The role of nurses in elderly patients with chronic diseases is to provide patient-centered, personalized care. Nurses play an important role in assessing patient’s condition, finding problems and integrating CGA recommendations and coordinating follow-up care [21]. According to the results of CGA, nurses can have the care of patients with problems: (1) publicity and education: through the mission video, health talks to strengthen the patient's awareness of the disease, to understand the possible complications of the disease, inform the prevention measures, to develop good habits. (2) psychological care: for patients with bad mood such as anxiety, depression, fear and so on, strengthen communication and implement individualized psychological guidance and intervention. (3) drug care: Patients with poor memory and poor compliance, nurses need to repeatedly inform the correct medication and the time of scientific medication. (4) diet care: for poor diet and malnutrition, we can make a scientific and reasonable diet plan with the nutrition department. (5) exercise care: choose walking, walking, jogging and other appropriate exercise according to the conditions of the patients, increase the body's defense capability. The results showed that there was no significant difference in the control group before and after the intervention in the physiology, psychology, independence, environment, the social relations and the overall quality of life, indicating that no significant change in quality of life after the intervention. The results showed that the observation group after the intervention in the field of physiology, psychology, independence, environment, social relations, overall quality of life were higher than those of the observation group before the intervention, indicating that quality of life was better than before intervention. After the intervention, the satisfaction rate of the observation group and the control group showed that the satisfaction rate and nursing satisfaction of the observation group were significantly higher than those of the control group. From the above results: because of the complexity and specificity of elderly patients, the existing conventional medical care can improve the disease status of patients to a certain extent.
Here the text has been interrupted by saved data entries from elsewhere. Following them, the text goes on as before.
(* ===== verification/Vmm.v ===== *)
(** * Virtual memory (kernel/mm/vmm.c)

    Four-level page tables in physical frames of the page allocator.  The code
    reaches a table through the direct map (or a callback), and reads and writes
    its entries in byte memory; here memory is keyed by kernel virtual address.
    The callbacks (translation, TLB invalidation, CR3) act on a world [W]. *)

From S2P Require Import Prelude Errno Bytes Pmm.

(** ** Constants and data *)

Definition X86_PTE_PRESENT : Z := Z.shiftl 1 0.
Definition X86_PTE_WRITE : Z := Z.shiftl 1 1.
Definition X86_PTE_USER : Z := Z.shiftl 1 2.
Definition X86_PTE_PWT : Z := Z.shiftl 1 3.
Definition X86_PTE_PCD : Z := Z.shiftl 1 4.
Definition X86_PTE_HUGE : Z := Z.shiftl 1 7.
Definition X86_PTE_GLOBAL : Z := Z.shiftl 1 8.
Definition X86_PTE_OWNED : Z := Z.shiftl 1 9.
Definition X86_PTE_NX : Z := Z.shiftl 1 63.
Definition X86_PTE_ADDR : Z := 0x000ffffffffff000.
Abbreviation X86_PTE_1G_ADDR := 0x000fffffc0000000 (only parsing).
Abbreviation X86_PTE_2M_ADDR := 0x000fffffffe00000 (only parsing).

Definition NS_VMM_USER_TOP : Z := 0x0000800000000000.
Definition NS_VMM_KERNEL_HALF_BASE : Z := 0xffff800000000000.
Abbreviation NS_VMM_KERNEL_IMAGE_BASE := 0xffffffff80000000 (only parsing).

Definition NS_VMM_PAGE_WRITE : Z := Z.shiftl 1 0.
Definition NS_VMM_PAGE_USER : Z := Z.shiftl 1 1.
Definition NS_VMM_PAGE_EXEC : Z := Z.shiftl 1 2.
Definition NS_VMM_PAGE_GLOBAL : Z := Z.shiftl 1 3.
Definition NS_VMM_PAGE_NOCACHE : Z := Z.shiftl 1 4.
Definition NS_VMM_PAGE_OWNED : Z := Z.shiftl 1 5.

Definition NS_VMM_OK : Z := 0.
Definition NS_VMM_EINVAL : Z := -1.
Abbreviation NS_VMM_ENOMEM := (-2) (only parsing).
Abbreviation NS_VMM_EEXIST := (-3) (only parsing).
Definition NS_VMM_ENOENT : Z := -4.
Abbreviation NS_VMM_EPERM := (-5) (only parsing).
Abbreviation NS_VMM_ECORRUPT := (-6) (only parsing).
Abbreviation NS_VMM_ENOTSUP := (-7) (only parsing).

(** [pmm_pointer] is the pointer to the page allocator, an object of the state. *)
Record ns_vmm_config (W : Type) := mk_vmm_config {
  pmm_pointer : Z; direct_map_base : Z; direct_map_size : Z; kernel_root_phys : Z;
  phys_to_virt_fn : option (Z -> Z -> Z -> M W Z);
  invalidate_page : option (Z -> Z -> M W unit);
  activate_root : option (Z -> Z -> M W Z);
  callback_context : Z }.
Arguments mk_vmm_config {W}. Arguments pmm_pointer {W}. Arguments direct_map_base {W}.
Arguments direct_map_size {W}. Arguments kernel_root_phys {W}. Arguments phys_to_virt_fn {W}.
Arguments invalidate_page {W}. Arguments activate_root {W}. Arguments callback_context {W}.

Record ns_vmm (W : Type) := mk_vmm {
  config : ns_vmm_config W; lock : Z; active_root_phys : Z; initialized : Z }.
Arguments mk_vmm {W}. Arguments config {W}. Arguments lock {W}. Arguments active_root_phys {W}.
Arguments initialized {W}.
Definition eta_vmm {W} (v : ns_vmm W) : ns_vmm W :=
  mk_vmm (config v) (lock v) (active_root_phys v) (initialized v).
#[export] Instance set_config {W} : Setter (@config W).
Proof. mk_setter1 (@eta_vmm) (@config W). Defined.
#[export] Instance set_vlock {W} : Setter (@lock W).
Proof. mk_setter1 (@eta_vmm) (@lock W). Defined.
#[export] Instance set_active_root_phys {W} : Setter (@active_root_phys W).
Proof. mk_setter1 (@eta_vmm) (@active_root_phys W). Defined.
#[export] Instance set_vinitialized {W} : Setter (@initialized W).
Proof. mk_setter1 (@eta_vmm) (@initialized W). Defined.
(* ===== verification/VmmTree.v ===== *)
(** * Page-table trees

    The tables of an address space as a finite map [T] from the address of a
    frame to the 512 entries in it.  A path of indices leads from the root to a
    table; well-formed trees have one path to each table.  What the operations
    do to a tree is one of four updates: an entry of a last-level table, a new
    empty table, more permissions in an entry above, an empty table removed. *)

From S2P Require Import Prelude Errno Bytes Pmm Vmm.

(** ** Entries *)

Definition present (e : Z) : bool := Z.testbit e 0.
Definition writable (e : Z) : bool := Z.testbit e 1.
Definition user (e : Z) : bool := Z.testbit e 2.
Definition huge (e : Z) : bool := Z.testbit e 7.
Definition owned (e : Z) : bool := Z.testbit e 9.
Definition no_exec (e : Z) : bool := Z.testbit e 63.
Definition addr (e : Z) : Z := Z.land e X86_PTE_ADDR.

Arguments present : simpl never. Arguments writable : simpl never. Arguments user : simpl never.
Arguments huge : simpl never. Arguments owned : simpl never. Arguments no_exec : simpl never.
Arguments addr : simpl never.

Lemma land_bit e k : 0 <= k -> (Z.land e (Z.shiftl 1 k) =? 0) = negb (Z.testbit e k).
Proof.
  intros Hk. rewrite Z.shiftl_1_l.
  assert (E : Z.land e (2 ^ k) = if Z.testbit e k then 2 ^ k else 0).
  { apply Z.bits_inj'. intros n Hn. rewrite Z.land_spec, Z.pow2_bits_eqb by lia.
    destruct (Z.eqb_spec k n) as [->|Hne].
    - destruct (Z.testbit e n); [by rewrite Z.pow2_bits_true|by rewrite Z.bits_0].
    - rewrite andb_false_r. destruct (Z.testbit e k); [by rewrite Z.pow2_bits_false|by rewrite Z.bits_0]. }
  rewrite E. destruct (Z.testbit e k); [|done]. apply Z.eqb_neq, Z.pow_nonzero; lia.
Qed.

(** Entries of the tables above the last level that lead on. *)
Definition directory (e : Z) : bool := writable e && negb (huge e) && negb (no_exec e).

(** ** Paths *)

Fixpoint follow (T : gmap Z (list Z)) (t : Z) (p : list Z) : option Z :=
  match p with
  | [] => Some t
  | i :: r => es ← T !! t; e ← rd es i; if present e then follow T (addr e) r else None
  end.

(** The entry with index [i] of the table at the end of [p]. *)
Definition slot (T : gmap Z (list Z)) (root : Z) (p : list Z) (i : Z) : option Z :=
  t ← follow T root p; es ← T !! t; rd es i.

(** What is mapped there, at the last level. *)
Definition leaf (T : gmap Z (list Z)) (root : Z) (p : list Z) (i : Z) : option Z :=
  e ← slot T root p i; if present e then Some e else None.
The individualized nursing intervention based on the CGA of the elderly is in line with the modern biological-psychologicalsocial medical model, which can find the potential clinical problems, psychological problems, social demands and economic situation of the elderly patients, pay attention to the individual differences of the patients, satisfy the diverse requirements, make out the patients with personalized nursing plan and feasible treatment measures and the intervention, prevention and health care, can improve the quality of life of patients, and with the approval of patients and their families, improve patient satisfaction. Therefore, the individualized nursing intervention based on CGA is an active exploration and extension of the conventional nursing methods, and explores the direction of the reform direction of the medical care model. A number of foreign hospitals have been regarded CGA as a routine treatment [22], but in our country, CGA mostly in the elderly outpatient department, community and other local communities, individualized nursing based on CGA carried out at home and hospital medical staff is very limited, is worth exploring.

In summary, personalized care based on CGA can provide individualized nursing plan for patients with chronic diseases, not only improve the patients' satisfaction with nursing service, improve the quality of life of patients, which is to explore a new mode of nursing, worthy of clinical promotion.